A: $$\frac{dx}{1}=\frac{dy}{y+z}=\frac{dz}{x+y+z}$$
This system looks like to be involved in solving a PDE with the method of characteristics. The PDE should be :
$$\frac{\partial z(x,y)}{\partial x}+(y+z(x,y))\frac{\partial z(x,y)}{\partial y}=x+y+z(x,y)$$
$\underline{\text{If this supposition is true}}$,
unfortunately the boundary conditions are missing in the wording of the question. 
$$\frac{dy}{y+z}=\frac{dz}{x+y+z}=\frac{dz-dy}{(x+y+z)-(y+z)}=\frac{dz-dy}{x}$$
A first family of characteristics comes from $\quad \frac{dx}{1}=\frac{dz-dy}{x} \quad\to\quad z-y-\frac{x^2}{2}=c_1$
A second family of characteristics comes from $\quad \frac{dx}{1}=\frac{dy}{y+z}=\frac{dy}{y+(y+\frac{x^2}{2}+c_1)}=\frac{dy}{2y+\frac{x^2}{2}+c_1}$
$\frac{dy}{dx}=2y+\frac{x^2}{2}+c_1 \quad\to\quad y=-\frac{c_1}{2}-\frac{x^2}{4}-\frac{x}{4}-\frac{1}{8}+c_2e^{2x}$
$y+\frac{z-y-\frac{x^2}{2}}{2}+\frac{x^2}{4}+\frac{x}{4}+\frac{1}{8}=c_2e^{2x} \quad\to\quad (4z+4y+2x+1)e^{-2x}=8c_2$
The general solution of the PDE is expressed on the form of an implicit equation :
$$\Phi\left((2z-2y-x^2)\:,\:(4z+4y+2x+1)e^{-2x} \right)=0$$
where $\Phi$ is any function of two variables (to be determined according to some boundary conditions).

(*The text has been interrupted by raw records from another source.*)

Definition spec_step (A : hist_map) (op : hist_op) : option (hist_out * hist_map) :=
  match op with
  | OpUpdate now None alloc2 u sn ack ttl hops addr => Some (OutStatus DPS_ERR_RESOURCES, A)
  | OpUpdate now (Some _) alloc2 u sn ack ttl hops addr =>
      d ← updated now alloc2 (default (new_record u) (A !! u)) sn ack ttl hops addr;
      Some (OutStatus DPS_OK, <[u := d]> A)
  | OpDelete u =>
      Some (match A !! u with
            | Some _ => (OutStatus DPS_OK, delete u A)
            | None => (OutStatus DPS_ERR_MISSING, A)
            end)
  | OpFreshen now => Some (OutNone, spec_freshen A now)
  | OpStale u sn =>
      Some (OutBool (match A !! u with Some d => sn <=? ph_sn d | None => false end), A)
  | OpLookup u => Some (OutAck (spec_lookup (A !! u)), A)
  | OpReceived u sn src dst =>
      same ← DPS_SameAddr src dst;
      b ← (if same : bool then Some true
           else match A !! u with Some d => received_from (ph_addrs d) sn dst | None => Some false end);
      Some (OutBool b, A)
  end.

(** ** The implementation *)

Definition hist_step (h : DPS_History) (op : hist_op) : option (hist_out * DPS_History) :=
  match op with
  | OpUpdate now alloc1 alloc2 u sn ack ttl hops addr =>
      '(st, h) ← DPS_UpdatePubHistory now alloc1 alloc2 h u sn ack ttl hops addr; Some (OutStatus st, h)
  | OpDelete u => '(st, h) ← DPS_DeletePubHistory h u; Some (OutStatus st, h)
  | OpFreshen now => h ← DPS_FreshenHistory h now; Some (OutNone, h)
  | OpStale u sn => b ← DPS_PublicationIsStale h u sn; Some (OutBool b, h)
  | OpLookup u => r ← DPS_LookupPublisherForAck h u; Some (OutAck r, h)
  | OpReceived u sn src dst => b ← DPS_PublicationReceivedFrom h u sn src dst; Some (OutBool b, h)
  end.

(** [calloc] returns a cell that is not in use. *)
Definition fresh_op (h : DPS_History) (op : hist_op) : Prop :=
  match op with OpUpdate _ (Some p) _ _ _ _ _ _ _ => cells h !! p = None | _ => True end.
(* ===== verification/Node.v ===== *)
(** * The node: state and effects ([src/node.h], [src/sub.h], [src/pub.h], [src/dps.c])

    The state of a node, of its remote nodes, subscriptions and publications, and
    the monad in which the operations of [dps.c], [sub.c] and [pub.c] are written.

    Objects live in heaps, one per type, and a linked list of objects is the list
    of their addresses.  A bit vector belongs to one object and is a value.  An
    operation is undefined ([None]) when the code dereferences a null or freed
    pointer, frees twice or fails an [assert].  The node lock is recursive and an
    operation is the region where it is held, so it is not part of the state.

    What the code gets from libuv, the C library and the transports is the
    [Environment]; what it does to them and to the application is the list of
    [Event]s of the node, latest first.  Application callbacks are events: they do
    not call back into the node. *)
From S2P Require Import Prelude Status Buffer Float Cbor BitVec Uuid Addr History.
From stdpp Require Import gmap fin_maps.
#[local] Open Scope Z_scope.

(** ** Data *)

(** [DPS_NetConnection*] is an identifier, [None] for the connection-less transports. *)
Record DPS_NetEndpoint := mkEp { ep_addr : DPS_NodeAddress; ep_cn : option Z }.

Inductive SubsPendingState := SubsNonePending | SubsSendNow | SubsThrottled.

Inductive NodeState :=
  | DPS_NODE_CREATED | DPS_NODE_RUNNING | DPS_NODE_STOPPING | DPS_NODE_STOPPED | DPS_NODE_PAUSED.

Inductive RemoteNodeState :=
  | REMOTE_NEW | REMOTE_ACTIVE | REMOTE_LINKING | REMOTE_UNLINKING | REMOTE_MUTED | REMOTE_UNMUTING.

Inductive OpType := LINK_OP | UNLINK_OP.

#[export] Instance SubsPendingState_eq_dec : EqDecision SubsPendingState.
Proof. solve_decision. Defined.
#[export] Instance NodeState_eq_dec : EqDecision NodeState.
Proof. solve_decision. Defined.
#[export] Instance RemoteNodeState_eq_dec : EqDecision RemoteNodeState.
Proof. solve_decision. Defined.
#[export] Instance OpType_eq_dec : EqDecision OpType.
Proof. solve_decision. Defined.

Definition DPS_MSG_VERSION : Z := 1.
Definition DPS_MSG_TYPE_PUB : Z := 1.
Definition DPS_MSG_TYPE_SUB : Z := 2.
Definition DPS_MSG_TYPE_ACK : Z := 3.
Definition DPS_MSG_TYPE_SAK : Z := 4.

Definition UINT64_MAX : Z := 18446744073709551615.
Definition DPS_MaxMeshId : DPS_UUID := mkUUID UINT64_MAX UINT64_MAX.

(** ** Remote nodes *)

Record Inbound := mkIn {
  in_revision : Z;
  in_meshId : DPS_UUID;
  in_needs : option DPS_BitVector;
  in_interests : option DPS_BitVector
}.

#[export] Instance Inbound_settable : Settable Inbound := fun i =>
  mkIn (in_revision i) (in_meshId i) (in_needs i) (in_interests i).
#[export] Instance set_in_revision : Setter in_revision.
Proof. derive_setter. Defined.
#[export] Instance set_in_meshId : Setter in_meshId.
Proof. derive_setter. Defined.
#[export] Instance set_in_needs : Setter in_needs.
Proof. derive_setter. Defined.
#[export] Instance set_in_interests : Setter in_interests.
Proof. derive_setter. Defined.

Record Outbound := mkOut {
  linkRequested : bool;
  deltaInd : bool;
  sakCounter : Z;
  sendInterests : bool;
  sakPending : bool;
  lastSubMsgType : Z;
  out_revision : Z;
  out_needs : option DPS_BitVector;
  out_interests : option DPS_BitVector;
  out_delta : option DPS_BitVector
}.

#[export] Instance Outbound_settable : Settable Outbound := fun o =>
  mkOut (linkRequested o) (deltaInd o) (sakCounter o) (sendInterests o) (sakPending o) (lastSubMsgType o)
    (out_revision o) (out_needs o) (out_interests o) (out_delta o).
#[export] Instance set_linkRequested : Setter linkRequested.
Proof. derive_setter. Defined.
#[export] Instance set_deltaInd : Setter deltaInd.
Proof. derive_setter. Defined.
#[export] Instance set_sakCounter : Setter sakCounter.
Proof. derive_setter. Defined.
#[export] Instance set_sendInterests : Setter sendInterests.
Proof. derive_setter. Defined.
#[export] Instance set_sakPending : Setter sakPending.
Proof. derive_setter. Defined.
#[export] Instance set_lastSubMsgType : Setter lastSubMsgType.
Proof. derive_setter. Defined.
#[export] Instance set_out_revision : Setter out_revision.
Proof. derive_setter. Defined.
#[export] Instance set_out_needs : Setter out_needs.
Proof. derive_setter. Defined.
#[export] Instance set_out_interests : Setter out_interests.
Proof. derive_setter. Defined.
#[export] Instance set_out_delta : Setter out_delta.
Proof. derive_setter. Defined.

Record RemoteNode := mkRN {
  completion : option ptr;
  r_state : RemoteNodeState;
  inbound : Inbound;
  outbound : Outbound;
  ep : DPS_NetEndpoint
}.

#[export] Instance RemoteNode_settable : Settable RemoteNode := fun r =>
  mkRN (completion r) (r_state r) (inbound r) (outbound r) (ep r).
#[export] Instance set_completion : Setter completion.
Proof. derive_setter. Defined.
#[export] Instance set_r_state : Setter r_state.
Proof. derive_setter. Defined.
#[export] Instance set_inbound : Setter inbound.
Proof. derive_setter. Defined.
#[export] Instance set_outbound : Setter outbound.
Proof. derive_setter. Defined.
#[export] Instance set_ep : Setter ep.
Proof. derive_setter. Defined.

(** A completion callback: the null pointer, one of the application, or
    [OnShutdownUnlinkComplete]. *)
Inductive Callback := CbNull | CbApp (cb : Z) | OnShutdownUnlinkComplete.

Record OnOpCompletion := mkCpn {
  c_op : OpType;
  c_remote : option ptr;
  c_addr : DPS_NodeAddress;
  c_status : DPS_Status;
  c_cb : Callback
}.

#[export] Instance OnOpCompletion_settable : Settable OnOpCompletion := fun c =>
  mkCpn (c_op c) (c_remote c) (c_addr c) (c_status c) (c_cb c).
#[export] Instance set_c_op : Setter c_op.
Proof. derive_setter. Defined.
#[export] Instance set_c_remote : Setter c_remote.
Proof. derive_setter. Defined.
#[export] Instance set_c_addr : Setter c_addr.
Proof. derive_setter. Defined.
#[export] Instance set_c_status : Setter c_status.
Proof. derive_setter. Defined.
#[export] Instance set_c_cb : Setter c_cb.
Proof. derive_setter. Defined.

(** A request queued for the node thread: [LinkExists] for a completion, or
    [node->onShutdownReq]. *)
Inductive NodeRequest := LinkExistsReq (cpn : ptr) | OnShutdownReq.

#[export] Instance NodeRequest_eq_dec : EqDecision NodeRequest.
Proof. solve_decision. Defined.

(** ** Subscriptions *)

Definition SUB_FLAG_WAS_FREED : Z := 0x01.
Definition SUB_FLAG_EXPIRED : Z := 0x02.
Definition SUB_FLAG_SERIALIZE : Z := 0x04.

Record DPS_Subscription := mkSub {
  s_needs : option DPS_BitVector;
  s_bf : option DPS_BitVector;
  s_handler : option Z;
  s_refCount : Z;
  s_flags : Z;
  s_onDestroyed : option Z;
  s_topics : list (list Z)
}.

#[export] Instance DPS_Subscription_settable : Settable DPS_Subscription := fun s =>
  mkSub (s_needs s) (s_bf s) (s_handler s) (s_refCount s) (s_flags s) (s_onDestroyed s) (s_topics s).
#[export] Instance set_s_needs : Setter s_needs.
Proof. derive_setter. Defined.
#[export] Instance set_s_bf : Setter s_bf.
Proof. derive_setter. Defined.
#[export] Instance set_s_handler : Setter s_handler.
Proof. derive_setter. Defined.
#[export] Instance set_s_refCount : Setter s_refCount.
Proof. derive_setter. Defined.
#[export] Instance set_s_flags : Setter s_flags.
Proof. derive_setter. Defined.
#[export] Instance set_s_onDestroyed : Setter s_onDestroyed.
Proof. derive_setter. Defined.
#[export] Instance set_s_topics : Setter s_topics.
Proof. derive_setter. Defined.

(** ** Publications: what their life cycle and their matching use *)

Definition PUB_FLAG_LOCAL : Z := 0x02.
Definition PUB_FLAG_RETAINED : Z := 0x04.
Definition PUB_FLAG_EXPIRED : Z := 0x10.
Definition PUB_FLAG_WAS_FREED : Z := 0x20.
Definition PUB_FLAG_MULTICAST : Z := 0x40.
Definition PUB_FLAG_IS_COPY : Z := 0x80.

(** [COSE_Entity]: an algorithm and the bytes of a key identifier, none for a null pointer. *)
Record COSE_Entity := mkEntity { e_alg : Z; e_kid : list Z }.
Definition COSE_ALG_RESERVED : Z := 0.
Definition no_entity : COSE_Entity := mkEntity COSE_ALG_RESERVED [].

(** [p_topics] is [None] for a null [topics], the two buffers are what was written
    to them, and [p_recipientsCap] is 0 for a null [recipients]. *)
Record DPS_Publication := mkPub {
  p_ackRequested : bool;
  p_handler : option Z;
  p_pubId : DPS_UUID;
  p_recipients : list COSE_Entity;
  p_recipientsCap : Z;
  p_topics : option (list (list Z));
  p_bfBuf : list Z;
  p_topicsBuf : list Z;
  p_sender : COSE_Entity;
  p_senderAddr : DPS_NodeAddress;
  p_ack_sequenceNum : Z;
  p_ack_sender : COSE_Entity;
  p_ack_senderAddr : DPS_NodeAddress;
  p_bf : option DPS_BitVector;
  p_sendQueue : list ptr;
  p_retainedQueue : list ptr;
  p_flags : Z;
  p_refCount : Z;
  p_sequenceNum : Z;
  p_ttl : Z;
  p_onDestroyed : option Z
}.

#[export] Instance DPS_Publication_settable : Settable DPS_Publication := fun p =>
  mkPub (p_ackRequested p) (p_handler p) (p_pubId p) (p_recipients p) (p_recipientsCap p)
    (p_topics p) (p_bfBuf p) (p_topicsBuf p) (p_sender p) (p_senderAddr p) (p_ack_sequenceNum p)
    (p_ack_sender p) (p_ack_senderAddr p) (p_bf p) (p_sendQueue p) (p_retainedQueue p) (p_flags p)
    (p_refCount p) (p_sequenceNum p) (p_ttl p) (p_onDestroyed p).
#[export] Instance set_p_ackRequested : Setter p_ackRequested.
Proof. derive_setter. Defined.
#[export] Instance set_p_handler : Setter p_handler.
Proof. derive_setter. Defined.
#[export] Instance set_p_pubId : Setter p_pubId.
Proof. derive_setter. Defined.
#[export] Instance set_p_recipients : Setter p_recipients.
Proof. derive_setter. Defined.
#[export] Instance set_p_recipientsCap : Setter p_recipientsCap.
Proof. derive_setter. Defined.
#[export] Instance set_p_topics : Setter p_topics.
Proof. derive_setter. Defined.
#[export] Instance set_p_bfBuf : Setter p_bfBuf.
Proof. derive_setter. Defined.
#[export] Instance set_p_topicsBuf : Setter p_topicsBuf.
Proof. derive_setter. Defined.
#[export] Instance set_p_sender : Setter p_sender.
Proof. derive_setter. Defined.
#[export] Instance set_p_senderAddr : Setter p_senderAddr.
Proof. derive_setter. Defined.
#[export] Instance set_p_ack_sequenceNum : Setter p_ack_sequenceNum.
Proof. derive_setter. Defined.
#[export] Instance set_p_ack_sender : Setter p_ack_sender.
Proof. derive_setter. Defined.
#[export] Instance set_p_ack_senderAddr : Setter p_ack_senderAddr.
Proof. derive_setter. Defined.
#[export] Instance set_p_bf : Setter p_bf.
Proof. derive_setter. Defined.
#[export] Instance set_p_sendQueue : Setter p_sendQueue.
Proof. derive_setter. Defined.
#[export] Instance set_p_retainedQueue : Setter p_retainedQueue.
Proof. derive_setter. Defined.
#[export] Instance set_p_flags : Setter p_flags.
Proof. derive_setter. Defined.
#[export] Instance set_p_refCount : Setter p_refCount.
Proof. derive_setter. Defined.
#[export] Instance set_p_sequenceNum : Setter p_sequenceNum.
Proof. derive_setter. Defined.
#[export] Instance set_p_ttl : Setter p_ttl.
Proof. derive_setter. Defined.
#[export] Instance set_p_onDestroyed : Setter p_onDestroyed.
Proof. derive_setter. Defined.

(** [q_rxBuf] is whether the buffers are those of a received message, [q_bufs] what
    is in each of them. *)
Record DPS_PublishRequest := mkReq {
  q_pub : ptr;
  q_completeCB : option Z;
  q_ttl : Z;
  q_expires : Z;
  q_hopCount : Z;
  q_status : DPS_Status;
  q_refCount : Z;
  q_sequenceNum : Z;
  q_rxBuf : bool;
  q_bufs : list (list Z)
}.

#[export] Instance DPS_PublishRequest_settable : Settable DPS_PublishRequest := fun q =>
  mkReq (q_pub q) (q_completeCB q) (q_ttl q) (q_expires q) (q_hopCount q) (q_status q)
    (q_refCount q) (q_sequenceNum q) (q_rxBuf q) (q_bufs q).
#[export] Instance set_q_pub : Setter q_pub.
Proof. derive_setter. Defined.
#[export] Instance set_q_completeCB : Setter q_completeCB.
Proof. derive_setter. Defined.
#[export] Instance set_q_ttl : Setter q_ttl.
Proof. derive_setter. Defined.
#[export] Instance set_q_expires : Setter q_expires.
Proof. derive_setter. Defined.
#[export] Instance set_q_hopCount : Setter q_hopCount.
Proof. derive_setter. Defined.
#[export] Instance set_q_status : Setter q_status.
Proof. derive_setter. Defined.
#[export] Instance set_q_refCount : Setter q_refCount.
Proof. derive_setter. Defined.
#[export] Instance set_q_sequenceNum : Setter q_sequenceNum.
Proof. derive_setter. Defined.
#[export] Instance set_q_rxBuf : Setter q_rxBuf.
Proof. derive_setter. Defined.
#[export] Instance set_q_bufs : Setter q_bufs.
Proof. derive_setter. Defined.

(** [x & flag] *)
Definition has_flag (x flag : Z) : bool := negb (x .& flag =? 0).

(** Who is told that an acknowledgement is complete: nobody, the library's own
    [AckPublicationComplete], which frees the copy of the data, or the application. *)
Inductive AckCallback := AckNone | AckPublicationComplete | AckApp (cb : Z).

(** [a_bufs] is what is in each of the buffers. *)
Record PublicationAck := mkAck {
  a_pub : ptr;
  a_destAddr : DPS_NodeAddress;
  a_sequenceNum : Z;
  a_completeCB : AckCallback;
  a_status : DPS_Status;
  a_bufs : list (list Z)
}.

#[export] Instance PublicationAck_settable : Settable PublicationAck := fun a =>
  mkAck (a_pub a) (a_destAddr a) (a_sequenceNum a) (a_completeCB a) (a_status a) (a_bufs a).
#[export] Instance set_a_pub : Setter a_pub.
Proof. derive_setter. Defined.
#[export] Instance set_a_destAddr : Setter a_destAddr.
Proof. derive_setter. Defined.
#[export] Instance set_a_sequenceNum : Setter a_sequenceNum.
Proof. derive_setter. Defined.
#[export] Instance set_a_completeCB : Setter a_completeCB.
Proof. derive_setter. Defined.
#[export] Instance set_a_status : Setter a_status.
Proof. derive_setter. Defined.
#[export] Instance set_a_bufs : Setter a_bufs.
Proof. derive_setter. Defined.

(** ** What the node does to the outside *)

Inductive Async := subsAsync | pubsAsync | freeAsync | requestAsync | acksAsync | stopAsync.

$\underline{\text{If the above supposition is false}}$ :
Then, $z$ is function of $x$ only, that is $z(x)$ instead of $z(x,y)$.
The system becomes : 
$$1=\frac{y'}{y+z}=\frac{z'}{x+y+z}$$
Following the same calculus, the result is :
$z(x)=y+\frac{x^2}{2}+c_1$
$ y(x)=-\frac{c_1}{2}-\frac{x^2}{4}-\frac{x}{4}-\frac{1}{8}+c_2e^{2x}$
$$\begin{cases}
y(x)=-\frac{c_1}{2}-\frac{x^2}{4}-\frac{x}{4}-\frac{1}{8}+c_2e^{2x} \\
z(x)=\frac{c_1}{2}+\frac{x^2}{4}-\frac{x}{4}-\frac{1}{8}+c_2e^{2x}
\end{cases}$$